Revenue from premium economy passengers shot up 70 per cent last year, chief executive Ed Sims said.

“It's the first time I've seen analyst reports use the word ahead in the 12 months that I've been in the role,” Sims said. “But we are incredibly conscious of the heavy lifting that we have ahead of us.”

The airline is starting to reap the benefits of more branded fares, which bundle various perks such as extra leg room and on-demand dining, and ancillary fees for meals and baggage. The proportion of WestJet passengers who opted to buy up to a fare higher than the lowest one available increased to 36 per cent in the fourth quarter, up from six per cent at the start of the year, Sims said.

The 23-year-old airline plans to grow passenger capacity by between six per cent and eight per cent — down half a percentage point from its previous guidance — largely through three Boeing 787 Dreamliner aircraft embarking on non-stop service from Calgary to Dublin, Paris and London's Gatwick Airport this spring.

The intercontinental flights will furnish the first of an expected 10 Dreamliners in a bid for business passengers that challenges Air Canada's transatlantic dominance.

Intense competition remains a concern. A freshly expanded Flair Airlines, soon-to-launch Canada Jetlines Ltd., and Air Canada's low-cost Rouge are all crowding the budget airspace that WestJet has flown into with its eight-month-old, ultra-low-cost Swoop.

"We still see risks related to increased [ultra-low-cost carrier] competition, labour and execution around the company's international growth strategy," said analyst Cameron Doerksen of National Bank Financial.

Sims said Swoop will expand its fleet to 10 planes from six in 2019.

After a turbulent year, labour relations still pose a potential hurdle.

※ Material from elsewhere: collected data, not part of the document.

(* ===== verification/Events.v ===== *)
(** * The boundary with the outside world

    Everything the program asks of its environment is a request: a JSON-RPC exchange with
    one endpoint, a timed sleep, a clock reading, a job for a worker thread, a call of the
    language model.  The answer to a request is any value of
    its response type, or an exception; no request is given a meaning here, so a theorem
    about a program holds for every behaviour of the chain, the node and the clock.

    [yields q] says whether the coroutine is suspended while [q] is outstanding (another
    coroutine of the event loop may then run); clock readings are synchronous. *)
From S2P Require Import Prelude PyFloat PyText Config State Models AgentModels.

(** The arguments of [LiquidationShieldVault.executeProtection] and the sender. *)
Record exec_args := {
  ea_vault : string;
  ea_params : list sol_value;
  ea_sig : list Z;
  ea_debt_asset : string;
  ea_repay_amount : Z;
  ea_collateral_asset : string;
  ea_amount_in_maximum : Z;
  ea_fee_tier : Z;
  ea_hf_target_bps : Z;
  ea_from : string;
}.

Definition ea_borrower (a : exec_args) : string :=
  match ea_params a with SolAddress b :: _ => b | _ => "" end.

(** The parts of Aave's reserve tuple the source reads: [data[0][0]], [data[8]], [data[10]]. *)
Record reserve_data := { rd_configuration : Z; rd_aToken : string; rd_variable_debt : string }.

Record receipt := { rc_status : option Z; rc_gas_used : option Z }.

Inductive rpc :=
  | GetPool (provider : string)
  | GetPriceOracle (provider : string)
  | GetUserAccountData (pool user : string)
  | GetReserveData (pool asset : string)
  | GetAssetPrice (oracle asset : string)
  | LatestRoundData (feed : string)
  | FeedDecimals (feed : string)
  | GetLatestBlockTimestamp
  | QuoteExactOutputSingle (quoter token_in token_out : string) (amount_out fee : Z)
  | Erc20Decimals (token : string)
  | BalanceOf (token holder : string)
  | Allowance (token owner spender : string)
  | CallExecuteProtection (a : exec_args)                   (* eth_call *)
  | HashRiskParams (vault : string) (params : list sol_value)
  | GetTransactionCount (addr : string)
  | GetChainId
  | GetBlockNumber
  | BuildTransaction (a : exec_args) (nonce chain_id : Z)
  | SendRawTransaction (a : exec_args) (raw : string)
      (* [raw] is what is sent; [a] records the call it was built from *)
  | WaitForTransactionReceipt (hash : string) (timeout : option Z)
  | ApproveTransact (token spender : string) (amount : Z) (from : string)
  | RepayTransact (pool asset : string) (amount rate_mode : Z) (on_behalf_of from : string).

Definition rpc_resp (c : rpc) : Type :=
  match c with
  | GetPool _ | GetPriceOracle _ => string
  | GetUserAccountData _ _ => Z * Z * Z * Z * Z * Z
  | GetReserveData _ _ => reserve_data
  | GetAssetPrice _ _ => Z
  | LatestRoundData _ => Z * Z * Z * Z * Z
  | FeedDecimals _ => Z
  | GetLatestBlockTimestamp => Z
  | QuoteExactOutputSingle _ _ _ _ _ => Z * Z * Z * Z
  | Erc20Decimals _ | BalanceOf _ _ | Allowance _ _ _ => Z
  | CallExecuteProtection _ => unit
  | HashRiskParams _ _ => string
  | GetTransactionCount _ | GetChainId | GetBlockNumber => Z
  | BuildTransaction _ _ _ => string
  | SendRawTransaction _ _ => string
  | WaitForTransactionReceipt _ _ => receipt
  | ApproveTransact _ _ _ _ | RepayTransact _ _ _ _ _ _ => string
  end.

(** *** The language model

    The constants of [agent/prompts.py], by name. *)
Inductive prompt :=
  ANALYST_SYSTEM | STRATEGIST_SYSTEM | TUNER_SYSTEM | AUDITOR_SYSTEM | CHAT_SYSTEM.

(** An element of a message's [tool_calls]; the arguments are strings, as the tools' schemas
    declare. *)
Record tool_call := {
  call_name : string;
  call_args : list (string * string);
  call_id : option string;
}.

(** The messages of [langchain_core.messages] the source builds; the text appended to the
    system prompt is kept apart. *)
Inductive message :=
  | SystemMessage (p : prompt) (suffix : string)
  | HumanMessage (content : string)
  | AIMessage (content : json) (calls : list tool_call)
  | ToolMessage (content : string) (tool_call_id : option string).

(** What a call is bound to: nothing, a schema ([with_structured_output]) or tools. *)
Inductive binding := Plain | AsStrategyChoice | AsTuningChoice | WithTools (names : list string).

(** What a call returns: a message, an instance of the schema, or any other value. *)
Inductive reply :=
  | RMessage (content : json) (calls : list tool_call)
  | RStrategy (c : StrategyChoice)
  | RTuning (c : TuningChoice)
  | ROther (v : json).

Inductive req :=
  | Rpc (endpoint : nat) (c : rpc)
  | Sleep (seconds : f64)      (* asyncio.sleep *)
  | Monotonic                  (* time.monotonic() *)
  | Time                       (* time.time() *)
  | PerfCounter                (* time.perf_counter() *)
  | Uuid4                      (* uuid.uuid4().hex *)
  | ModelCall (b : binding) (msgs : list message) (timeout : f64)
      (* asyncio.wait_for(runnable.ainvoke(msgs), timeout) *)
  | ThreadStart                (* asyncio.to_thread: until the worker thread runs the job *)
  | ThreadJoin.                (* asyncio.to_thread: until the result is back on the loop *)

Definition resp (q : req) : Type :=
  match q with
  | Rpc _ c => rpc_resp c
  | Sleep _ | ThreadStart | ThreadJoin => unit
  | Monotonic | Time | PerfCounter => f64
  | Uuid4 => string
  | ModelCall _ _ _ => reply
  end.

Definition yields (q : req) : bool :=
  match q with
  | Rpc _ _ | Sleep _ | ThreadStart | ThreadJoin | ModelCall _ _ _ => true
  | Monotonic | Time | PerfCounter | Uuid4 => false
  end.

(** How a sleep or a join ends: it raises nothing but the task's cancellation. *)
Inductive sleep_end := Elapsed | Cancelled.

(** What the environment may answer: an RPC exchange, a model call, or a job that does not get
    to run, may raise anything, a clock nothing. *)
Definition answer (q : req) : Type :=
  match q with
  | Rpc _ c => res (rpc_resp c)
  | Sleep _ | ThreadJoin => sleep_end
  | ThreadStart => res unit
  | Monotonic | Time | PerfCounter => f64
  | Uuid4 => string
  | ModelCall _ _ _ => res reply
  end.

Definition cancelled : exn := Exn CancelledError "".

(** The outcome of the [await] as the coroutine sees it. *)
Definition outcome_of (q : req) : answer q → res (resp q) :=
  match q with
  | Rpc _ _ | ThreadStart | ModelCall _ _ _ => λ a, a
  | Sleep _ | ThreadJoin => λ a, match a with Elapsed => Ok tt | Cancelled => Err cancelled end
  | Monotonic | Time | PerfCounter | Uuid4 => λ a, Ok a
  end.

Record event := Ev { ev_req : req; ev_ans : answer ev_req }.

(** Requests that put a transaction on the chain. *)
Definition broadcasts (q : req) : bool :=
  match q with
  | Rpc _ (SendRawTransaction _ _) | Rpc _ (ApproveTransact _ _ _ _)
  | Rpc _ (RepayTransact _ _ _ _ _ _) => true
  | _ => false
  end.

(** The borrower on whose behalf a transaction is built or sent. *)
Definition on_behalf (q : req) : option string :=
  match q with
  | Rpc _ (BuildTransaction a _ _) | Rpc _ (SendRawTransaction a _) => Some (ea_borrower a)
  | Rpc _ (ApproveTransact _ _ _ from) => Some from
  | Rpc _ (RepayTransact _ _ _ _ b _) => Some b
  | _ => None
  end.

Definition is_eth_call (q : req) : bool :=
  match q with Rpc _ (CallExecuteProtection _) => true | _ => false end.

WestJet is now in negotiations with two unions that represent dispatchers and its regional airline pilots, while talks with flight attendants are set to begin this year as well. The company is also holding internal negotiations with its mechanics.

Canada's second-largest airline saw the repercussions of labour strife last May, when WestJet pilots voted in favour of strike action before the Air Line Pilots Association and the company agreed to a settlement process two weeks later. The initial threat scared off potential passengers and prompted discounted fare offers that cost the carrier “tens of millions of dollars” throughout the second and third quarters, Sims said last year.

"Throughout 2018, we faced compounding headwinds that resulted in our business delivering results well below where we could and should perform," he said Tuesday.